SIR CHRISTOPHER WREN
(From the Portrait by Sir Godfrey Kneller.)
December 28th is given as the date upon which Westminster Abbey was consecrated in 1065; and on December 2nd that other minster, St. Paul's Cathedral, was opened in 1697. Legend says that the same King Sebert who founded the original St. Paul's also founded the Abbey at Westminster, whilst another story invokes the aid of King Offa. There is, however, clear testimony to the establishment of a Benedictine abbey at Westminster in the time of Edgar; that is antiquity respectable enough to satisfy most of us. A cathedral on this site is mentioned by the Venerable Bede as early as 604; but the actual fabric of St.

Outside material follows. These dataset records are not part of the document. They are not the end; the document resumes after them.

Lemma cut_tag_plain u open name w :
  plain_name name ->
  cut_tag (u ++ open ++ "name=" ++ quoted name ++ ">" ++ w) (length u) (length open)
  = Some (mkTag u (open ++ "name=" ++ quoted name ++ ">") w).
Proof.
  intros (_ & _ & Hg & _). unfold cut_tag. rw -drop_drop !drop_app_length.
  assert (skips ">" ("name=" ++ quoted name)) as Hs.
  { apply skips_without. unfold quoted. rw !elem_of_app. intros [Hin|[Hin|[Hin|Hin]]]; [|by apply list_elem_of_singleton in Hin|done|by apply list_elem_of_singleton in Hin].
    revert Hin. by apply (bool_decide_unpack (chr ">" ∉ lit "name=")). }
  rw (app_assoc (lit "name=")) find_sub_skip // take_app_length.
  set (body := lit "name=" ++ quoted name). f_equal. f_equal.
  - assert (take (length u + length open + length body + 1) (u ++ open ++ body ++ lit ">" ++ w)
            = u ++ open ++ body ++ lit ">") as ->.
    { replace (length u + length open + length body + 1) with (length (u ++ open ++ body ++ lit ">"))
        by (rw !length_app; change (length (lit ">")) with 1; lia).
      assert (u ++ open ++ body ++ lit ">" ++ w = (u ++ open ++ body ++ lit ">") ++ w) as -> by (by rw -!app_assoc).
      apply take_app_length. }
    rw drop_app_length. unfold body. by rw -app_assoc.
  - by rw -drop_drop drop_app_length.
Qed.

Section MarkupFacts.
Context `{JsonText}.

Definition parameters_of (ps : list (str * str)) (m : list (str * json)) : list (str * json) :=
  fold_left (fun m p => insert_member p.1 (parameter_value p.2) m) ps m.

Lemma parameters_loop_plain fuel ps m :
  Forall (fun p => plain_name p.1 /\ plain_text p.2) ps -> length ps < fuel ->
  parameters_loop fuel (concat (map show_parameter ps)) m = parameters_of ps m.
Proof.
  intros Hp. revert fuel m. induction Hp as [|[name value] ps [Hn Ht] Hp IH]; intros [|fuel] m Hf; try (simpl in Hf; lia); [done|].
  cbn [map concat fst snd] in *. set (rest := concat (map show_parameter ps)) in *.
  unfold show_parameter. cbn [fst snd].
  assert ((ascii_parameter ++ "name=" ++ quoted name ++ ">" ++ value ++ ascii_parameter_close) ++ rest
          = [] ++ ascii_parameter ++ "name=" ++ quoted name ++ ">" ++ value ++ ascii_parameter_close ++ rest) as ->
    by (by rw -!app_assoc).
  cbn [parameters_loop]. unfold find_parameter_open.
  rw (find_either_skip ascii_parameter full_parameter []); [apply skips_nil|apply skips_nil|].
  cbn [length]. assert (forall w, starts_with (drop 0 ([] ++ ascii_parameter ++ w)) ascii_parameter = true) as Hst
    by (intros w; apply starts_with_spec; by exists w).
  rw Hst (cut_tag_plain [] ascii_parameter name) //. cbn [tag_text fmap option_fmap option_map].
  rw parse_name_plain //. cbn [fmap option_fmap option_map after_tag]. unfold find_parameter_close.
  rw (find_close_skip ascii_parameter_close full_parameter_close value rest
    (skips_tag ascii_parameter_close value eq_refl Ht) (skips_tag full_parameter_close value eq_refl Ht)).
  cbn [length] in Hf. rw IH; [lia|]. done.
Qed.

(** The parameters hold no closing tag of a call. *)
Lemma parameters_skip_close ps :
  Forall (fun p => plain_name p.1 /\ plain_text p.2) ps ->
  skips ascii_invoke_close (concat (map show_parameter ps)) /\ skips full_invoke_close (concat (map show_parameter ps)).
Proof.
  intros Hp.
  assert (forall close : str, (close = ascii_invoke_close \/ close = full_invoke_close) -> skips close (concat (map show_parameter ps))) as Hs;
    [|by split; apply Hs; auto].
  intros close Hc. induction Hp as [|[name value] ps [(_ & _ & _ & Hn) Ht] Hp IH]; [apply skips_nil|].
  cbn [map concat]. apply skips_app; [|done]. unfold show_parameter. cbn [fst snd].
  assert (forall u, chr "<" ∉ u -> skips close u) as Hplain.
  { intros u Hu. destruct Hc as [-> | ->]; by apply skips_tag. }
  assert (forall u, (forall w, starts_with (chr "<" :: u ++ w) close = false) -> chr "<" ∉ u -> skips close (chr "<" :: u)) as Htag.
  { intros u H1 H2. apply skips_cons; [done|by apply Hplain]. }
  apply skips_app.
  { apply (Htag (lit "|DSML|parameter ")); [by destruct Hc as [-> | ->]|by apply (bool_decide_unpack _)]. }
  apply skips_app; [apply Hplain; by apply (bool_decide_unpack _)|].
  apply skips_app.
  { apply Hplain. unfold quoted. rw !elem_of_app.
    intros [Hin|[Hin|Hin]]; [by apply list_elem_of_singleton in Hin|done|by apply list_elem_of_singleton in Hin]. }
  apply skips_app; [apply Hplain; by apply (bool_decide_unpack _)|].
  apply skips_app; [by apply Hplain|].
  apply (Htag (lit "/|DSML|parameter>")); [by destruct Hc as [-> | ->]|by apply (bool_decide_unpack _)].
Qed.

Lemma invoke_at_plain t w : plain_text t -> invoke_at (t ++ ascii_invoke ++ w) = Some (length t, length ascii_invoke).
Proof.
  induction t as [|c t IH]; [done|]. intros [Hc Ht]%not_elem_of_cons. cbn [app invoke_at].
  assert (forall s p, starts_with (c :: s) (chr "<" :: p) = false) as Hs
    by (intros s p; apply starts_with_neq; congruence).
  assert (starts_with (c :: t ++ ascii_invoke ++ w) ascii_invoke = false) as -> by apply Hs.
  assert (starts_with (c :: t ++ ascii_invoke ++ w) full_invoke = false) as -> by apply Hs.
  by rw IH.
Qed.

Lemma invoke_at_none t : plain_text t -> invoke_at t = None.
Proof.
  induction t as [|c t IH]; [done|]. intros [Hc Ht]%not_elem_of_cons. cbn [invoke_at].
  assert (forall s p, starts_with (c :: s) (chr "<" :: p) = false) as Hs
    by (intros s p; apply starts_with_neq; congruence).
  assert (starts_with (c :: t) ascii_invoke = false) as -> by apply Hs.
  assert (starts_with (c :: t) full_invoke = false) as -> by apply Hs. by rw IH.
Qed.

(** The calls of the segments, numbered from [n]. *)
Fixpoint calls_of (n : nat) (segments : list (str * (str * list (str * str)))) : list ToolInvocation :=
  match segments with
  | [] => []
  | (_, (name, ps)) :: segments' =>
      mkCall ("dsml_" ++ show_nat n) name (JObj (parameters_of ps [])) :: calls_of (S n) segments'
  end.

Lemma parameter_count ps : length ps <= length (concat (map show_parameter ps)).
Proof.
  induction ps as [|p ps IH]; [simpl; lia|]. cbn [map concat length]. rw length_app.
  assert (1 <= length (show_parameter p)); [|lia].
  unfold show_parameter. rw length_app. change (length ascii_parameter) with 17. lia.
Qed.

Lemma extract_loop_plain fuel segments tail cleaned calls :
  Forall (fun s => plain_text s.1 /\ plain_call s.2) segments -> plain_text tail -> length segments < fuel ->
  extract_loop fuel (show_markup segments tail) cleaned calls
  = (cleaned ++ concat (map fst segments) ++ tail, calls ++ calls_of (length calls) segments).
Proof.
  intros Hs Ht. revert fuel cleaned calls.
  induction Hs as [|[t [name ps]] segments [Htx [Hn Hp]] Hs IH]; intros [|fuel] cleaned calls Hf; try (simpl in Hf; lia).
  - unfold show_markup. cbn [map concat app extract_loop calls_of]. unfold find_invoke_open.
    rw invoke_at_none //. by rw app_nil_r.
  - unfold show_markup. cbn [map concat fst snd] in *. fold (show_markup segments tail) in *.
    set (inner := concat (map show_parameter ps)).
    assert (((t ++ show_invoke (name, ps)) ++ concat (map (fun s => s.1 ++ show_invoke s.2) segments)) ++ tail
            = t ++ ascii_invoke ++ "name=" ++ quoted name ++ ">" ++ inner ++ ascii_invoke_close ++ show_markup segments tail) as ->
      by (unfold show_invoke, show_markup; cbn [fst snd]; by rw -!app_assoc).
    cbn [extract_loop]. unfold find_invoke_open. rw invoke_at_plain // cut_tag_plain //. cbn [tag_text].
    rw parse_name_plain //. cbn [before after_tag]. unfold find_invoke_close.
    destruct (parameters_skip_close ps Hp) as [Ha Hf']. rw find_close_skip //.
    unfold parse_parameters. rw parameters_loop_plain //; [pose proof (parameter_count ps); unfold inner; lia|].
    cbn [length] in Hf. rw IH; [lia|]. cbn [calls_of]. rw length_app Nat.add_1_r -!app_assoc. done.
Qed.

Paul's has, according to Mr. Loftie, undergone greater vicissitudes than that of any other cathedral in England. The present St. Paul's was begun in 1675 and finished in 1710. Its cost was £736,752. Sir Christopher Wren, its architect, received for his services £200 a year. What were then called "the new ball and cross" on the cathedral were completed in this same month in 1821.
ROBERT BROWNING.
(Photo: Cameron and Smith, Mortimer Street, W.)
An old calendar assures me that on the 15th of this month, in the year 1802, "societies for abolishing the common method of sweeping chimneys" were instituted.
On the 20th of this month, in the year 1814, Samuel Marsden landed in New Zealand—a missionary anniversary worth recalling.